Run through the records and show each line that includes the string "char".
====
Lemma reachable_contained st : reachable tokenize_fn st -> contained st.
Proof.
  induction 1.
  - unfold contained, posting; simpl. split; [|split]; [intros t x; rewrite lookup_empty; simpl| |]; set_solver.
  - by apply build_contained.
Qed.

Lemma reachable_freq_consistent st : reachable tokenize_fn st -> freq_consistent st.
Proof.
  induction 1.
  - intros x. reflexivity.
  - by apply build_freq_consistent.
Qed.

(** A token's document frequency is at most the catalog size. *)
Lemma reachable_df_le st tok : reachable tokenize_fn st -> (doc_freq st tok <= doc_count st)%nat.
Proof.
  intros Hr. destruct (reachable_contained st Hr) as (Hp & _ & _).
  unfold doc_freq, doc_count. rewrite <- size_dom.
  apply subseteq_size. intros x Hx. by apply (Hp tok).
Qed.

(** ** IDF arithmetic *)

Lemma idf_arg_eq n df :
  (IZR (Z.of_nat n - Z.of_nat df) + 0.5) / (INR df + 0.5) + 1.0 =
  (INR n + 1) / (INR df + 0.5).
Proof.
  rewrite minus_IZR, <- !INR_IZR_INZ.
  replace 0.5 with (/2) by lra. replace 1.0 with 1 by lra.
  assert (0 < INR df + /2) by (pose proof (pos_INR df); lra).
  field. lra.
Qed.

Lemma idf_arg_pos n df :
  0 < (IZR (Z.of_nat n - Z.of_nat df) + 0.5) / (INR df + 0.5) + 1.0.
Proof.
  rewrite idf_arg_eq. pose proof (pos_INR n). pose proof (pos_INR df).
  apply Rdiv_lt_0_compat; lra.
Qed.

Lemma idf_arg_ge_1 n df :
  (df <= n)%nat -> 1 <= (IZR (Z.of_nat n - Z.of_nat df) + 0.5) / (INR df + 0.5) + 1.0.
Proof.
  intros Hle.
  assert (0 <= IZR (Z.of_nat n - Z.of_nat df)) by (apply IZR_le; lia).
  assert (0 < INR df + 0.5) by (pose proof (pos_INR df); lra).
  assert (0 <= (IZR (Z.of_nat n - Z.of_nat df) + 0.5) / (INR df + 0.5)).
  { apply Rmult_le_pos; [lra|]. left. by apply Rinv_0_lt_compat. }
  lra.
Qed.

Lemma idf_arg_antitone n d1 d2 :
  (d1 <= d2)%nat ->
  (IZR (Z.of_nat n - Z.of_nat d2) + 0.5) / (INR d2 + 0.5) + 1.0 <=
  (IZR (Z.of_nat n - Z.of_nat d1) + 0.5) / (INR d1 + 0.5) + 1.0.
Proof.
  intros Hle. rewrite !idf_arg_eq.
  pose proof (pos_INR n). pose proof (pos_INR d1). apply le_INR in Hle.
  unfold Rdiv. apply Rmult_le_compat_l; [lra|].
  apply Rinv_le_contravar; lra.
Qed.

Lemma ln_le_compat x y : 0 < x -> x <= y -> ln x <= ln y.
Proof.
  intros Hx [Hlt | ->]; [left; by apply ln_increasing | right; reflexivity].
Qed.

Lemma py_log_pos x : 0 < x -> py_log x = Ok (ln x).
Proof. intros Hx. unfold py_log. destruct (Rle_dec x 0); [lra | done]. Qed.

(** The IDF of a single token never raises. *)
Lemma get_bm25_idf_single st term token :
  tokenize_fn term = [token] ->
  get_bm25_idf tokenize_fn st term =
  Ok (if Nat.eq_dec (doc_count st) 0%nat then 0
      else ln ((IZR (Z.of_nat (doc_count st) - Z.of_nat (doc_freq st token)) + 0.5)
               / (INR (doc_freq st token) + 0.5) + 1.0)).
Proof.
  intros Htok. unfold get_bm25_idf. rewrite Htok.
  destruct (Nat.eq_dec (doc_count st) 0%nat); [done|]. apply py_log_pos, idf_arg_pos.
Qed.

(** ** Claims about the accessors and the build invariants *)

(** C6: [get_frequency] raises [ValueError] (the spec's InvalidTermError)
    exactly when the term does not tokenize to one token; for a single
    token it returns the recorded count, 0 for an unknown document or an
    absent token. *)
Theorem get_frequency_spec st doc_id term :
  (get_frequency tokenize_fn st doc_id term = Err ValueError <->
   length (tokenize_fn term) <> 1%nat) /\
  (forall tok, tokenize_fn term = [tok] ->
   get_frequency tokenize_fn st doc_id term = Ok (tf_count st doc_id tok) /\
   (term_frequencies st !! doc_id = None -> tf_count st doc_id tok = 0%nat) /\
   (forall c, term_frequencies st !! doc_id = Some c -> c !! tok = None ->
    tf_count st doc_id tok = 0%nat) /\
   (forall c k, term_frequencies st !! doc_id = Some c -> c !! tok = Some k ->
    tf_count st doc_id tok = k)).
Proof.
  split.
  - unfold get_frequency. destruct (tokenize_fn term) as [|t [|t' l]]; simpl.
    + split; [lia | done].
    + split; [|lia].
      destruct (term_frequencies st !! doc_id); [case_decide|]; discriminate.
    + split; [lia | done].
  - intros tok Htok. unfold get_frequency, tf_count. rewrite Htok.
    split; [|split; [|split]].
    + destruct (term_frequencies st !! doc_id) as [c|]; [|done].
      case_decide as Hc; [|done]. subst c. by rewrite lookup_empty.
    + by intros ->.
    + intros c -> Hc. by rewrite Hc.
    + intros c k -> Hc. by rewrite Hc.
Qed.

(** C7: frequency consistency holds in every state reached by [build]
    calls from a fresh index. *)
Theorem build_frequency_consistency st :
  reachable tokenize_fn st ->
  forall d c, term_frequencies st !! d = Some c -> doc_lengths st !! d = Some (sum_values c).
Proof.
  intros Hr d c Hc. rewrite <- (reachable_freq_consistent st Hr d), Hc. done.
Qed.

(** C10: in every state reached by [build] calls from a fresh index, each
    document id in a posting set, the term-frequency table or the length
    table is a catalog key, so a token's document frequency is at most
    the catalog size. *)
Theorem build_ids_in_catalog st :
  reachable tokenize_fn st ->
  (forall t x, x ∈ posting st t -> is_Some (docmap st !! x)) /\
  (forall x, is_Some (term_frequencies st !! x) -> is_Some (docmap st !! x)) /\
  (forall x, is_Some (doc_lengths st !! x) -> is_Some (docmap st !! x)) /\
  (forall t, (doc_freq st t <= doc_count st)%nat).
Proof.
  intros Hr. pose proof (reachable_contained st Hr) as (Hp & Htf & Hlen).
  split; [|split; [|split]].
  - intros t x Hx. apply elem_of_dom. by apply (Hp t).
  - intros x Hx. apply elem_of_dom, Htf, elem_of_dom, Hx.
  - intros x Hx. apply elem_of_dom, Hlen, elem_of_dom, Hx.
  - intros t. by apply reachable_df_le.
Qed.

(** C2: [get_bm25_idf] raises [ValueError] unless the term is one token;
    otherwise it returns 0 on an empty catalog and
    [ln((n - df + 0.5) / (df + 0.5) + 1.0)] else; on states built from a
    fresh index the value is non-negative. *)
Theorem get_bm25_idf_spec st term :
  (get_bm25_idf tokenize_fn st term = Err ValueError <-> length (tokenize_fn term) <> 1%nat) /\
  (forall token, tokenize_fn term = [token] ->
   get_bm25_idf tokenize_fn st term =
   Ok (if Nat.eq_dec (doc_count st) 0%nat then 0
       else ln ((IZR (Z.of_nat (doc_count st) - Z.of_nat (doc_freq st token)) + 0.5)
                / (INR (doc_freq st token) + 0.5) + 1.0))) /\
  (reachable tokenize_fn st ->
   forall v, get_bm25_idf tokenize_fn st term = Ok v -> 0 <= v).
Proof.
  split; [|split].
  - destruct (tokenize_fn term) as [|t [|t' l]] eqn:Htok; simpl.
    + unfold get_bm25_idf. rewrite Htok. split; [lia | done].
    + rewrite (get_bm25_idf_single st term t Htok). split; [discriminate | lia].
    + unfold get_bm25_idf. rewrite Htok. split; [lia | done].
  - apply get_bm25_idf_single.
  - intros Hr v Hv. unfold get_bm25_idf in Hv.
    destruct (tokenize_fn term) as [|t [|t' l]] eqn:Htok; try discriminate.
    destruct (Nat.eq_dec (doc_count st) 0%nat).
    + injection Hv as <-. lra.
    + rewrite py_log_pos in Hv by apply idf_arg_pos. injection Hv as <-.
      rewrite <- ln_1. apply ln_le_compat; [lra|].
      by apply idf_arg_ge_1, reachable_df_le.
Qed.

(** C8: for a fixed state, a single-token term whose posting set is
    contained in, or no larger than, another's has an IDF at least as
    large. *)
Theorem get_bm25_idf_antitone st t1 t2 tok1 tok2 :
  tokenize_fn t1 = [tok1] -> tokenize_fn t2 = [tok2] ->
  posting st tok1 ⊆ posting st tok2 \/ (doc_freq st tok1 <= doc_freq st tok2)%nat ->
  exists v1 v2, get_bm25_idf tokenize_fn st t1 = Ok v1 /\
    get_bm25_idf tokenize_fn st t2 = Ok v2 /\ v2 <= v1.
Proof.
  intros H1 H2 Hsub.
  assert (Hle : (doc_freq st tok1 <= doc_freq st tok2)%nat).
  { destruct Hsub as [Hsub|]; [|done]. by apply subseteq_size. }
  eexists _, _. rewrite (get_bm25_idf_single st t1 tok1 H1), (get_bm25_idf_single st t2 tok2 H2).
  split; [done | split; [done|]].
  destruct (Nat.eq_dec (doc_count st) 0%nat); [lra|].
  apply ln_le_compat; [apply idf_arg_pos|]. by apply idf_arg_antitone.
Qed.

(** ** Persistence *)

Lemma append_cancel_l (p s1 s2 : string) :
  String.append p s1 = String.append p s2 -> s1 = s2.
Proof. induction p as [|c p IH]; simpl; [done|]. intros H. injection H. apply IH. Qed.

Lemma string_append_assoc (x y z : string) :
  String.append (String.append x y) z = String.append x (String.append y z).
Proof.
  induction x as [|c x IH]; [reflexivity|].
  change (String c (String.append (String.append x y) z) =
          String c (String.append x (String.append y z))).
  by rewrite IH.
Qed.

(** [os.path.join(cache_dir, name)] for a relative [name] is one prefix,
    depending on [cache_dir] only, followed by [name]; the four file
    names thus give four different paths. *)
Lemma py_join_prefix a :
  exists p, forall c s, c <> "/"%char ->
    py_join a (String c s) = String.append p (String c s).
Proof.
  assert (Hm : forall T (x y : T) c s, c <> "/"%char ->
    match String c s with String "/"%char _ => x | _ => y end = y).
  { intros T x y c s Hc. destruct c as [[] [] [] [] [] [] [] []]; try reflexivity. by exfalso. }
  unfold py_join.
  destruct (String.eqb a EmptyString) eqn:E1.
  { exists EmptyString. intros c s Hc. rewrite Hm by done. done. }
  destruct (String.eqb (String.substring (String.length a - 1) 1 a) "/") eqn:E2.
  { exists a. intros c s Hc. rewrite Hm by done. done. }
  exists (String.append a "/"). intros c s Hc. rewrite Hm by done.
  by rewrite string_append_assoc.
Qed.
====
- _Task response_:
  exists p, forall c s, c <> "/"%char ->
  assert (Hm : forall T (x y : T) c s, c <> "/"%char ->
    match String c s with String "/"%char _ => x | _ => y end = y).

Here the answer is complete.